━━ SUPPLIED INFORMATION

(* ===== verification/SeqHeader.v ===== *)
(** * The sequence header

    [av1_write_sequence_header_obu] ([av1/encoder/bitstream.c]) and
    [read_sequence_header_obu] ([av1/decoder/obu.c]) with the functions they call in
    [av1/decoder/decodeframe.c]: the header that says how every frame of a stream is coded.

    The fields of [SequenceHeader] are grouped by the function that reads them.  A field the
    header does not carry keeps, on the decoder's side, the value of the header before it,
    except where the code sets a default.  As configured by [cmake/aom_config_defaults.cmake]:
    [CONFIG_MAX_DECODE_PROFILE] is 2, [CONFIG_AV1_HIGHBITDEPTH] 1, [CONFIG_CWG_C013] 0. *)

From S2P Require Import Prelude CodecTypes BitChannel BitBuffer EntCoder RangeSpec Cdf EntEncProof EntDecProof EntRoundTrip SymbolIO SyntaxIO Tile TileInfo Leb128 Obu HeaderIO.

#[local] Arguments Z.of_nat : simpl never.
#[local] Arguments Z.mul : simpl never.

(** ** Data *)

Definition PROFILE_BITS : Z := 3.
Definition PROFILE_0 : Z := 0.
Definition PROFILE_1 : Z := 1.
Definition PROFILE_2 : Z := 2.
Definition CONFIG_MAX_DECODE_PROFILE : Z := 2.
Definition LEVEL_BITS : Z := 5.
Definition OP_POINTS_CNT_MINUS_1_BITS : Z := 5.
Definition OP_POINTS_IDC_BITS : Z := 12.
Definition SEQ_LEVEL_4_0 : Z := 8.
Definition SEQ_LEVELS : Z := 28.
Definition SEQ_LEVEL_MAX : Z := 31.

Definition AOM_CICP_CP_BT_709 : Z := 1.
Definition AOM_CICP_CP_UNSPECIFIED : Z := 2.
Definition AOM_CICP_TC_UNSPECIFIED : Z := 2.
Definition AOM_CICP_TC_SRGB : Z := 13.
Definition AOM_CICP_MC_IDENTITY : Z := 0.
Definition AOM_CICP_MC_UNSPECIFIED : Z := 2.
Definition AOM_CSP_UNKNOWN : Z := 0.

(** Levels 2.2, 2.3, 3.2, 3.3, 4.2, 4.3 and 7.0 to 8.3 are undefined. *)
Definition is_valid_seq_level_idx (seq_level_idx : Z) : bool :=
  (seq_level_idx =? SEQ_LEVEL_MAX) ||
  ((seq_level_idx <? SEQ_LEVELS) &&
   forallb (fun l => negb (seq_level_idx =? l)) [2; 3; 6; 7; 10; 11; 20; 21; 22; 23; 24; 25; 26; 27]).

(** *** Timing ([av1/common/timing.h], [timing.c]) *)

Record aom_timing_info_t := {
  num_units_in_display_tick : Z; time_scale : Z;
  equal_picture_interval : bool; num_ticks_per_picture : Z }.

Record aom_dec_model_info_t := {
  num_units_in_decoding_tick : Z;
  encoder_decoder_buffer_delay_length : Z;
  buffer_removal_time_length : Z; frame_presentation_time_length : Z }.

Record aom_dec_model_op_parameters_t := {
  decoder_model_param_present_flag : bool;
  bitrate : Z; buffer_size : Z;
  decoder_buffer_delay : Z; encoder_buffer_delay : Z; low_delay_mode_flag : bool;
  display_model_param_present_flag : bool; initial_display_delay : Z }.

Definition UNDEFINED_RATE : Z := Z.shiftl 1 21.
Definition INVALID_RATE : Z := 0.

Definition main_kbps : list Z :=
  [1500; 3000; UNDEFINED_RATE; UNDEFINED_RATE; 6000; 10000; UNDEFINED_RATE; UNDEFINED_RATE;
   12000; 20000; UNDEFINED_RATE; UNDEFINED_RATE; 30000; 40000; 60000; 60000;
   60000; 100000; 160000; 160000; UNDEFINED_RATE; UNDEFINED_RATE; UNDEFINED_RATE; UNDEFINED_RATE;
   UNDEFINED_RATE; UNDEFINED_RATE; UNDEFINED_RATE; UNDEFINED_RATE;
   UNDEFINED_RATE; UNDEFINED_RATE; UNDEFINED_RATE; UNDEFINED_RATE].

Definition high_kbps : list Z :=
  [INVALID_RATE; INVALID_RATE; INVALID_RATE; INVALID_RATE; INVALID_RATE; INVALID_RATE; INVALID_RATE; INVALID_RATE;
   30000; 50000; UNDEFINED_RATE; UNDEFINED_RATE; 100000; 160000; 240000; 240000;
   240000; 480000; 800000; 800000; UNDEFINED_RATE; UNDEFINED_RATE; UNDEFINED_RATE; UNDEFINED_RATE;
   UNDEFINED_RATE; UNDEFINED_RATE; UNDEFINED_RATE; UNDEFINED_RATE;
   UNDEFINED_RATE; UNDEFINED_RATE; UNDEFINED_RATE; UNDEFINED_RATE].

Definition bitrate_profile_factor : list Z := [1; 2; 3; 0; 0; 0; 0; 0].

Definition av1_max_level_bitrate (seq_profile seq_level_idx : Z) (seq_tier : bool) : option Z :=
  kbps ← arr_get (if seq_tier then high_kbps else main_kbps) seq_level_idx;
  f ← arr_get bitrate_profile_factor seq_profile;
  Some (kbps * f * 1000).

(** *** Operating points

    One element of the arrays [operating_point_idc], [seq_level_idx], [tier] and
    [op_params]. *)
Record operating_point := {
  op_idc : Z; op_level : Z; op_tier : bool; op_params : aom_dec_model_op_parameters_t }.

(** *** Tools and colours *)

Record OrderHintInfo := {
  enable_order_hint : bool; order_hint_bits_minus_1 : Z;
  enable_dist_wtd_comp : bool; enable_ref_frame_mvs : bool }.

(** What [av1_read_sequence_header] reads. *)
Record seq_tools := {
  num_bits_width : Z; num_bits_height : Z;
  max_frame_width : Z; max_frame_height : Z;
  frame_id_numbers_present_flag : bool; frame_id_length : Z; delta_frame_id_length : Z;
  sb_size_128 : bool; sq_mib_size : Z; sq_mib_size_log2 : Z;
  enable_filter_intra : bool; enable_intra_edge_filter : bool;
  enable_interintra_compound : bool; enable_masked_compound : bool;
  enable_warped_motion : bool; enable_dual_filter : bool;
  order_hint_info : OrderHintInfo;
  force_screen_content_tools : Z; force_integer_mv : Z;
  enable_superres : bool; enable_cdef : bool; enable_restoration : bool }.

(** What [av1_read_color_config] reads. *)
Record seq_color := {
  bit_depth : Z; use_highbitdepth : bool; monochrome : bool;
  color_primaries : Z; transfer_characteristics : Z; matrix_coefficients : Z;
  color_range : Z; subsampling_x : Z; subsampling_y : Z;
  chroma_sample_position : Z; separate_uv_delta_q : bool }.

Record SequenceHeader := {
  sh_profile : Z;
  sh_still_picture : bool; sh_reduced_still_picture_hdr : bool;
  sh_timing_info_present : bool; sh_timing_info : aom_timing_info_t;
  sh_decoder_model_info_present_flag : bool; sh_decoder_model_info : aom_dec_model_info_t;
  sh_display_model_info_present_flag : bool;
  sh_operating_points_cnt_minus_1 : Z; sh_has_nonzero_operating_point_idc : bool;
  sh_operating_points : list operating_point;
  sh_tools : seq_tools; sh_color : seq_color;
  sh_film_grain_params_present : bool }.

Definition MAX_NUM_OPERATING_POINTS : Z := 32.

(** ** Writing *)

Definition write_profile (profile : Z) : hwriter := w_hlit profile PROFILE_BITS.

Definition write_bitstream_level (seq_level_idx : Z) : hwriter := w_hlit seq_level_idx LEVEL_BITS.

Definition write_bitdepth (profile bit_depth : Z) : hwriter :=
  _ ← w_flag (negb (bit_depth =? 8));
  if (profile =? PROFILE_2) && negb (bit_depth =? 8) then w_flag (negb (bit_depth =? 10)) else mret tt.

Definition is_unspecified (c : seq_color) : bool :=
  (color_primaries c =? AOM_CICP_CP_UNSPECIFIED) && (transfer_characteristics c =? AOM_CICP_TC_UNSPECIFIED) &&
  (matrix_coefficients c =? AOM_CICP_MC_UNSPECIFIED).

Definition is_srgb (c : seq_color) : bool :=
  (color_primaries c =? AOM_CICP_CP_BT_709) && (transfer_characteristics c =? AOM_CICP_TC_SRGB) &&
  (matrix_coefficients c =? AOM_CICP_MC_IDENTITY).

Definition write_color_config (profile : Z) (c : seq_color) : hwriter :=
  _ ← write_bitdepth profile (bit_depth c);
  _ ← (if negb (profile =? PROFILE_1) then w_flag (monochrome c) else mret tt);
  _ ← (if is_unspecified c then w_flag false
       else
         _ ← w_flag true;
         _ ← w_hlit (color_primaries c) 8;
         _ ← w_hlit (transfer_characteristics c) 8;
         w_hlit (matrix_coefficients c) 8);
  if monochrome c then w_hbit (color_range c)
  else
    _ ← (if is_srgb c then mret tt
         else
           _ ← w_hbit (color_range c);
           _ ← (if profile =? PROFILE_0 then mret tt
                else if profile =? PROFILE_1 then mret tt
                else if profile =? PROFILE_2 then
                  if bit_depth c =? 12 then
                    _ ← w_hbit (subsampling_x c);
                    if subsampling_x c =? 0 then mret tt else w_hbit (subsampling_y c)
                  else mret tt
                else mret tt);
           if (subsampling_x c =? 1) && (subsampling_y c =? 1) then w_hlit (chroma_sample_position c) 2
           else mret tt);
    w_flag (separate_uv_delta_q c).

Definition write_timing_info_header (t : aom_timing_info_t) : hwriter :=
  _ ← w_hulit (num_units_in_display_tick t) 32;
  _ ← w_hulit (time_scale t) 32;
  _ ← w_flag (equal_picture_interval t);
  if equal_picture_interval t then w_uvlc (u32 (num_ticks_per_picture t - 1)) else mret tt.

Definition write_decoder_model_info (d : aom_dec_model_info_t) : hwriter :=
  _ ← w_hlit (encoder_decoder_buffer_delay_length d - 1) 5;
  _ ← w_hulit (num_units_in_decoding_tick d) 32;
  _ ← w_hlit (buffer_removal_time_length d - 1) 5;
  w_hlit (frame_presentation_time_length d - 1) 5.

Definition write_dec_model_op_parameters (o : aom_dec_model_op_parameters_t) (buffer_delay_length : Z) : hwriter :=
  _ ← w_hulit (decoder_buffer_delay o) buffer_delay_length;
  _ ← w_hulit (encoder_buffer_delay o) buffer_delay_length;
  w_flag (low_delay_mode_flag o).

Definition write_sb_size (t : seq_tools) : hwriter := w_flag (sb_size_128 t).

(** A value that is 2 when the choice is left to the frames. *)
Definition write_forced (v : Z) : hwriter :=
  if v =? 2 then w_flag true else _ ← w_flag false; w_hbit v.

Definition write_sequence_header (reduced_still_picture_hdr : bool) (t : seq_tools) : hwriter :=
  _ ← w_hlit (num_bits_width t - 1) 4;
  _ ← w_hlit (num_bits_height t - 1) 4;
  _ ← w_hlit (max_frame_width t - 1) (num_bits_width t);
  _ ← w_hlit (max_frame_height t - 1) (num_bits_height t);
  _ ← (if negb reduced_still_picture_hdr then
         _ ← w_flag (frame_id_numbers_present_flag t);
         if frame_id_numbers_present_flag t then
           _ ← w_hlit (delta_frame_id_length t - 2) 4;
           w_hlit (frame_id_length t - delta_frame_id_length t - 1) 3
         else mret tt
       else mret tt);
  _ ← write_sb_size t;
  _ ← w_flag (enable_filter_intra t);
  _ ← w_flag (enable_intra_edge_filter t);
  _ ← (if negb reduced_still_picture_hdr then
         let oh := order_hint_info t in
         _ ← w_flag (enable_interintra_compound t);
         _ ← w_flag (enable_masked_compound t);
         _ ← w_flag (enable_warped_motion t);
         _ ← w_flag (enable_dual_filter t);
         _ ← w_flag (enable_order_hint oh);
         _ ← (if enable_order_hint oh then
                _ ← w_flag (enable_dist_wtd_comp oh); w_flag (enable_ref_frame_mvs oh)
              else mret tt);
         _ ← write_forced (force_screen_content_tools t);
         _ ← (if 0 <? force_screen_content_tools t then write_forced (force_integer_mv t) else mret tt);
         if enable_order_hint oh then w_hlit (order_hint_bits_minus_1 oh) 3 else mret tt
       else mret tt);
  _ ← w_flag (enable_superres t);
  _ ← w_flag (enable_cdef t);
  w_flag (enable_restoration t).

━━━━

EXERCISE DIRECTIONS ▸ What are the lines, exactly as written above, from the line with "Definition MAX_NUM_OPERATING_POINTS : Z" to the line with "(color_primaries c =? AOM_CICP_CP_UNSPECIFIED)", both included? Output only those.

ANSWER BELOW ▸
Definition MAX_NUM_OPERATING_POINTS : Z := 32.

(** ** Writing *)

Definition write_profile (profile : Z) : hwriter := w_hlit profile PROFILE_BITS.

Definition write_bitstream_level (seq_level_idx : Z) : hwriter := w_hlit seq_level_idx LEVEL_BITS.

Definition write_bitdepth (profile bit_depth : Z) : hwriter :=
  _ ← w_flag (negb (bit_depth =? 8));
  if (profile =? PROFILE_2) && negb (bit_depth =? 8) then w_flag (negb (bit_depth =? 10)) else mret tt.

Definition is_unspecified (c : seq_color) : bool :=
  (color_primaries c =? AOM_CICP_CP_UNSPECIFIED) && (transfer_characteristics c =? AOM_CICP_TC_UNSPECIFIED) &&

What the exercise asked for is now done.